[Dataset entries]
*** Block opens ***

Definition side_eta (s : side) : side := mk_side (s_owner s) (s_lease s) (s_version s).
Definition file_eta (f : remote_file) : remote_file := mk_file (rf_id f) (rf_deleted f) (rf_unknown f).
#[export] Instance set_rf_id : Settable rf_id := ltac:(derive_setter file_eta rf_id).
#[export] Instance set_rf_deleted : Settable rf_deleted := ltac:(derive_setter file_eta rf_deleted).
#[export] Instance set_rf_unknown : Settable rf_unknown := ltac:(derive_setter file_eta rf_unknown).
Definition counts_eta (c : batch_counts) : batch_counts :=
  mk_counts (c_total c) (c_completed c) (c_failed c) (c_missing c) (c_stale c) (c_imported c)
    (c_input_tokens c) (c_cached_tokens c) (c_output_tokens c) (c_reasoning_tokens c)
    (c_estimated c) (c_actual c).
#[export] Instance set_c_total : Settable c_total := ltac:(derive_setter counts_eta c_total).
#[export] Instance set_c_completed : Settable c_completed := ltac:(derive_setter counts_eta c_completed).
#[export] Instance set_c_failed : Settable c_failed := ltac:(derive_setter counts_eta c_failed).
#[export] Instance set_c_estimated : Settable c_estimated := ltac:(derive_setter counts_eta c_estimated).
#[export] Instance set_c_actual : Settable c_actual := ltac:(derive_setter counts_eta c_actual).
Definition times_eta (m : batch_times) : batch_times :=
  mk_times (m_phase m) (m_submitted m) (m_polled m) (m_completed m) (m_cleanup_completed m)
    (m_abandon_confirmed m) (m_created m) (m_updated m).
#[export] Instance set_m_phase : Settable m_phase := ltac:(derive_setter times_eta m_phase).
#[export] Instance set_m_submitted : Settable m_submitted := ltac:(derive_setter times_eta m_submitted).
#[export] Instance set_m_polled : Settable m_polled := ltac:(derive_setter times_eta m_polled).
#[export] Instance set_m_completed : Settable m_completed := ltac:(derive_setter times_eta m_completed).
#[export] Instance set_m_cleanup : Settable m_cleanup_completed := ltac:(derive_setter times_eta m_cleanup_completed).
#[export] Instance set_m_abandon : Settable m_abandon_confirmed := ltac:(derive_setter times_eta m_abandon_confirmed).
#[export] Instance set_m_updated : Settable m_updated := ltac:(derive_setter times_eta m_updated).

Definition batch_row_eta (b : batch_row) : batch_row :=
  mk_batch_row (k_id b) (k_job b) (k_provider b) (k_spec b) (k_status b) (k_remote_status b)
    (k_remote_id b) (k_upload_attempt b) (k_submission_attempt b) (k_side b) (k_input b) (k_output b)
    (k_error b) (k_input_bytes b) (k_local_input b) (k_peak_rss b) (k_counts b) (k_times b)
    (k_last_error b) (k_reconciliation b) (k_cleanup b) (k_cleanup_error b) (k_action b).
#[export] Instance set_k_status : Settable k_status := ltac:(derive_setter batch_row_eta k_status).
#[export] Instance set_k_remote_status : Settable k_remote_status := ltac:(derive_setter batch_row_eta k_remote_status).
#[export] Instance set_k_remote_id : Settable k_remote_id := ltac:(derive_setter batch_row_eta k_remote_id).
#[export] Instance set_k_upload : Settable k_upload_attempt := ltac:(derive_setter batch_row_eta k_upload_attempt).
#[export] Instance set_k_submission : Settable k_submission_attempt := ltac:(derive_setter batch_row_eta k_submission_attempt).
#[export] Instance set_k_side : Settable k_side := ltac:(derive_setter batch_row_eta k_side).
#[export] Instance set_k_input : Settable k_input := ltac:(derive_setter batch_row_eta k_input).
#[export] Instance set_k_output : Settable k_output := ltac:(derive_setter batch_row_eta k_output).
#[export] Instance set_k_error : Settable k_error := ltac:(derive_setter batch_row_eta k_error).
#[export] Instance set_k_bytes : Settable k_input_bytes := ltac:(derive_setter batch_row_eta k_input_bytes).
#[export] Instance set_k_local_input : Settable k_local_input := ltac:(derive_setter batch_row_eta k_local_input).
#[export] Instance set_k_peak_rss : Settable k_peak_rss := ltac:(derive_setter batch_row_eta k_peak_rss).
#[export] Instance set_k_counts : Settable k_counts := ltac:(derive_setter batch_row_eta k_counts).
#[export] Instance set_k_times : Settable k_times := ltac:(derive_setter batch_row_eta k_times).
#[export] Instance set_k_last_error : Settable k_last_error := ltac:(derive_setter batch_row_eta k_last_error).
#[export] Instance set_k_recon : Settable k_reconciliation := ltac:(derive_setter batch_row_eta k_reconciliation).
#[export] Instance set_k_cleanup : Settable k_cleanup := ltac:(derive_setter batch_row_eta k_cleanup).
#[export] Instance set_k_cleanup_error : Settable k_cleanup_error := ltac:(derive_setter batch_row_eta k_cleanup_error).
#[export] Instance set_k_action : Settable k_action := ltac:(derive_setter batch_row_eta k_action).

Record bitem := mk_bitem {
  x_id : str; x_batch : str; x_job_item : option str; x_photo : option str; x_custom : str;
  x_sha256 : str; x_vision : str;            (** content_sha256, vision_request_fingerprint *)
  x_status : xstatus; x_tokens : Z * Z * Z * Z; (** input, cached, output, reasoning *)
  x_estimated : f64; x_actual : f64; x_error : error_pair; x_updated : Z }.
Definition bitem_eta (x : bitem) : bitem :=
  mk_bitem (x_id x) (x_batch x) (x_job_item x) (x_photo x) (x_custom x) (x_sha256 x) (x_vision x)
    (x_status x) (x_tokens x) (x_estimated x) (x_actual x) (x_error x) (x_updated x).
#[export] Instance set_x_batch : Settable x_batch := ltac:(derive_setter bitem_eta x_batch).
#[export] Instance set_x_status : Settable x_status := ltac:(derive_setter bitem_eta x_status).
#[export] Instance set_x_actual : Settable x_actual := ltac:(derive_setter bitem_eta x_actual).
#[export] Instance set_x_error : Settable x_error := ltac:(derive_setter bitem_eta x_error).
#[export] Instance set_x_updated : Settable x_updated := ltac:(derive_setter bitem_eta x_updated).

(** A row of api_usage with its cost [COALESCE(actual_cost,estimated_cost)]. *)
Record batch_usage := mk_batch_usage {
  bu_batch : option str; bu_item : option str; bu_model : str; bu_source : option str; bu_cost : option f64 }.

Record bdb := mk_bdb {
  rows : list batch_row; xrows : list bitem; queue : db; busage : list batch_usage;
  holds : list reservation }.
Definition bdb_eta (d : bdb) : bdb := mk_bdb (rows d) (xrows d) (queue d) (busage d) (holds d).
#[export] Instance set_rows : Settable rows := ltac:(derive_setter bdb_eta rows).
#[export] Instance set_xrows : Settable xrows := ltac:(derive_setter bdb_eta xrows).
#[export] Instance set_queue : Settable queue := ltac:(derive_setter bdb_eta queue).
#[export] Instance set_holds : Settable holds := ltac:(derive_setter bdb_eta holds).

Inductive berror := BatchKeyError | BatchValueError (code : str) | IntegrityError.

*** Block closes ***

▶ [What is expected] Copy the lines of the data above exactly as written, beginning with the line containing "#[export] Instance set_k_error" and ending with the line containing "#[export] Instance set_k_bytes", and leave out all other lines.

▶ [Your response]
#[export] Instance set_k_error : Settable k_error := ltac:(derive_setter batch_row_eta k_error).
#[export] Instance set_k_bytes : Settable k_input_bytes := ltac:(derive_setter batch_row_eta k_input_bytes).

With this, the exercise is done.